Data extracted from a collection
(** C10, amended: for a graph whose nodes have pairwise distinct
    addresses, [get_sentence(graph, False)] returns the [(word, ctag)]
    pairs of exactly the nodes that have a word, in ascending address
    order. If the root (address 0) is the only node without a word and
    every other address is positive, [get_sentence(graph, True)] is that
    list with the root's pair in front. If the addresses of the nodes
    with a word are 1, ..., n, then in [PartialParse] of the first list
    every word has its address as index. *)
Theorem get_sentence_by_address (g : DependencyGraph) :
  NoDup (map address (nodes g)) ->
  exists ns,
    Permutation (filter has_word (nodes g)) ns /\
    StronglySorted addr_lt ns /\
    get_sentence g false = Ok (map token_of ns) /\
    (forall root,
       In root (nodes g) -> address root = 0 -> word root = None ->
       (forall nd, In nd (nodes g) -> nd <> root ->
          has_word nd = true /\ 0 < address nd) ->
       get_sentence g true = Ok (token_of root :: map token_of ns)) /\
    (forall n,
       Permutation (map address (filter has_word (nodes g)))
                   (map Z.of_nat (seq 1 n)) ->
       word_index_is_address g).
Proof.
  intro N.
  destruct (get_sentence_sorted g false N) as (ns & P & S & E).
  simpl in P.
  exists ns. repeat split; auto.
  - intros root I A0 W Others.
    apply get_sentence_with_root; auto.
  - intros n C. exists (map token_of ns). split; [exact E |].
    intros nd Hin Hw. eapply index_of_sorted; eauto.
Qed.

(** The amended C10 at the "book a flight" graph: root at 0, words at
    1, 2, 3. *)
Lemma get_sentence_by_address_book :
  NoDup (map address (nodes book_graph)) /\
  get_sentence book_graph false = Ok book_sentence /\
  get_sentence book_graph true = Ok ((None, "TOP") :: book_sentence) /\
  word_index_is_address book_graph.
Proof.
  assert (N : NoDup (map address (nodes book_graph))).
  { simpl. repeat constructor; simpl; intuition lia. }
  split; [exact N |].
  destruct (get_sentence_by_address book_graph N) as (ns & P & S & E & R & C).
  assert (Es : map token_of ns = book_sentence).
  { vm_compute in E. injection E as E. symmetry. exact E. }
  split; [rewrite E, Es; reflexivity |].
  split.
  - rewrite (R (mkNode 0 None "TOP" None None [("root", [1])])).
    + rewrite Es. reflexivity.
    + now left.
    + reflexivity.
    + reflexivity.
    + intros nd [<- | [<- | [<- | [<- | []]]]] Hne;
        [now contradiction Hne | | |]; split; reflexivity.
  - apply (C 3%nat). simpl. apply Permutation_refl.
Defined.

(** * Left and right dependants *)




(** * Dictionaries built from tuples *)

Lemma opt_string_eqb_eq (a b : option string) :
  opt_string_eqb a b = true <-> a = b.
Proof.
  destruct a as [x |], b as [y |]; simpl; try (split; congruence).
  rewrite String.eqb_eq. split; congruence.
Qed.

Lemma opt_string_eqb_refl (a : option string) : opt_string_eqb a a = true.
Proof. now apply opt_string_eqb_eq. Qed.

Lemma opt_string_eqb_neq (a b : option string) :
  a <> b -> opt_string_eqb a b = false.
Proof.
  intro H. destruct (opt_string_eqb a b) eqn:E; [| reflexivity].
  apply opt_string_eqb_eq in E. contradiction.
Qed.

(** Reading after writing: the written key reads the new value, every
    other key reads what it read before. *)
Lemma dict_get_set {V : Type} (d : dict V) (k k' : option string) (v default : V) :
  dict_get (dict_set d k v) k' default
  = if opt_string_eqb k k' then v else dict_get d k' default.
Proof.
  induction d as [| [k0 v0] d IH]; simpl.
  - reflexivity.
  - destruct (opt_string_eqb k0 k) eqn:E0; simpl.
    + apply opt_string_eqb_eq in E0. subst k0.
      destruct (opt_string_eqb k k'); reflexivity.
    + rewrite IH. destruct (opt_string_eqb k0 k') eqn:E1; [| reflexivity].
      apply opt_string_eqb_eq in E1. subst k'.
      now rewrite (opt_string_eqb_neq k k0) by (intros ->; now rewrite opt_string_eqb_refl in E0).
Qed.

Lemma enumerate_from_snoc {A : Type} (start : Z) (l : list A) (x : A) :
  enumerate_from start (l ++ [x])
  = (enumerate_from start l ++ [(start + len l, x)])%list.
Proof.
  revert start. induction l as [| y l IH]; intro start; simpl.
  - unfold len. simpl. now rewrite Z.add_0_r.
  - rewrite IH. f_equal. f_equal. f_equal. f_equal.
    unfold len. simpl List.length. lia.
Qed.

Lemma index_of_snoc (l : list (option string)) (x : option string) :
  Transducer.index_of (l ++ [x]) = dict_set (Transducer.index_of l) x (len l).
Proof.
  unfold Transducer.index_of, dict_from.
  rewrite enumerate_from_snoc, map_app, fold_left_app. reflexivity.
Qed.

Lemma tuple_at_snoc_last {A : Type} (l : list A) (x : A) :
  tuple_at (l ++ [x]) (len l) = Some x.
Proof.
  unfold tuple_at, len.
  assert (E : (Z.of_nat (List.length l) <? 0) = false)
    by (apply Z.ltb_ge; lia).
  rewrite E.
  rewrite Nat2Z.id, nth_error_app2 by lia. now rewrite Nat.sub_diag.
Qed.

Lemma tuple_at_snoc_before {A : Type} (l : list A) (x : A) (i : Z) :
  i < len l -> tuple_at (l ++ [x]) i = tuple_at l i.
Proof.
  unfold tuple_at, len. intro H.
  destruct (i <? 0) eqn:E; [reflexivity |].
  apply nth_error_app1. lia.
Qed.

Lemma tuple_at_range {A : Type} (l : list A) (i : Z) (x : A) :
  tuple_at l i = Some x -> 0 <= i < len l.
Proof.
  unfold tuple_at, len. destruct (Z.ltb_spec i 0) as [Neg | Pos]; [discriminate |].
  intro H. assert (L : (Z.to_nat i < List.length l)%nat)
    by (apply nth_error_Some; congruence).
  lia.
Qed.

▶ Exercise:
Looking at the records above, tally the lines holding "every" and reply with that number only.

▶ Solved exercise:
3